[Source records]
Lemma malloc_post_weaken k size size' p s L G s' :
  size ≤ size' → Z.max 1 size = Z.max 1 size' → malloc_post k size' p s L G s' → malloc_post k size p s L G s'.
Proof.
  intros Hle Hmax [(-> & (len & Hlen & Href) & H)|(H0 & Hk & L' & G' & l' & n & Hi & Hn & H)]; [left|right].
  - split; [done|]. split; [|done]. exists len. by rewrite Hmax.
  - split_and!; [done..|]. exists L', G', l', n. split_and!; [done|lia|apply H..].
Qed.

(** ** malloc *)
Lemma slab_alloc_any tid size s L G l :
  malloc_inv s L G l → roomy s → 1 ≤ size ≤ MEDIUM_MAX →
  ∃ p z s', slab_alloc_inner tid size s = Ok (p, z, s') ∧ malloc_post 4 size p s L G s' ∧
    (p ≠ 0 → z = Some true → ∀ b, in_range b p size → load8 (mc_mem s') b = 0).
Proof.
  intros Hinv Hr Hsz. pose proof Hinv as [Hh Hl]. destruct (decide (size ≤ SLAB_MAX)) as [Hle|Hgt].
  - destruct (slab_alloc_inner_run tid size s L Hh Hr ltac:(lia)) as (p & z & s' & Hrun & Hlk & Hout).
    destruct (slab_outcome_contract size p z s L s' Hh ltac:(lia) Hlk Hout) as [Hct Hz].
    exists p, z, s'. split_and!; [done|eapply slab_malloc_post; [done|lia|done]|].
    intros H0 Hzt b Hb. apply Hz; try done. unfold in_range in *. lia.
  - unfold slab_alloc_inner. destruct (Z.eqb_spec size 0); [lia|].
    destruct (Z.ltb_spec MEDIUM_MAX size); [lia|]. rewrite (si_tables _ _ (hi_slab _ _ Hh)).
    destruct (Z.ltb_spec (PAGE_SIZE_ALLOC / 2) (bin_to_size the_tables (size_to_bin the_tables size))) as [|Hle];
      [|apply slab_serves in Hle; lia].
    destruct (large_malloc_post size 4 s L G l) as (p & s' & Hrun & Hp & Hz); try done; [lia|config; lia|].
    unfold large_alloc. change MIN_ALIGN with (2 ^ 4). rewrite Hrun. exists p, (Some false), s'.
    split_and!; done.
Qed.

Lemma my_malloc_run tid size s L G l :
  malloc_inv s L G l → roomy s → 0 ≤ size < 2 ^ 59 →
  ∃ p s', my_malloc tid size s = Ok (p, s') ∧ malloc_post 4 size p s L G s'.
Proof.
  intros Hinv Hr Hsz. unfold my_malloc, malloc_ensure_init.
  pose proof (ro_init _ Hr) as Hin. unfold malloc_is_initialized in Hin. rewrite Hin. cbn [negb mbind res_bind].
  set (size' := if size =? 0 then 1 else size).
  assert (1 ≤ size' < 2 ^ 59 ∧ size ≤ size') as [Hsz' Hle] by (unfold size'; destruct (Z.eqb_spec size 0); lia).
  assert (∀ p s', malloc_post 4 size' p s L G s' → malloc_post 4 size p s L G s') as Hweak.
  { intros p s'. apply malloc_post_weaken; unfold size'; destruct (Z.eqb_spec size 0); lia. }
  destruct (Z.ltb_spec MEDIUM_MAX size').
  - destruct (large_malloc_post size' 4 s L G l) as (p & s' & Hrun & Hp & _); try done; [lia|lia|].
    exists p, s'. split; [done|]. by apply Hweak.
  - destruct (slab_alloc_any tid size' s L G l) as (p & z & s' & Hrun & Hp & _); try done; [lia|].
    exists p, s'. unfold slab_alloc. rewrite Hrun. split; [done|]. by apply Hweak.
Qed.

[Your goal] Return each line of the data where the word "pose" appears.

[Exercise answer]
  intros Hinv Hr Hsz. pose proof Hinv as [Hh Hl]. destruct (decide (size ≤ SLAB_MAX)) as [Hle|Hgt].
  pose proof (ro_init _ Hr) as Hin. unfold malloc_is_initialized in Hin. rewrite Hin. cbn [negb mbind res_bind].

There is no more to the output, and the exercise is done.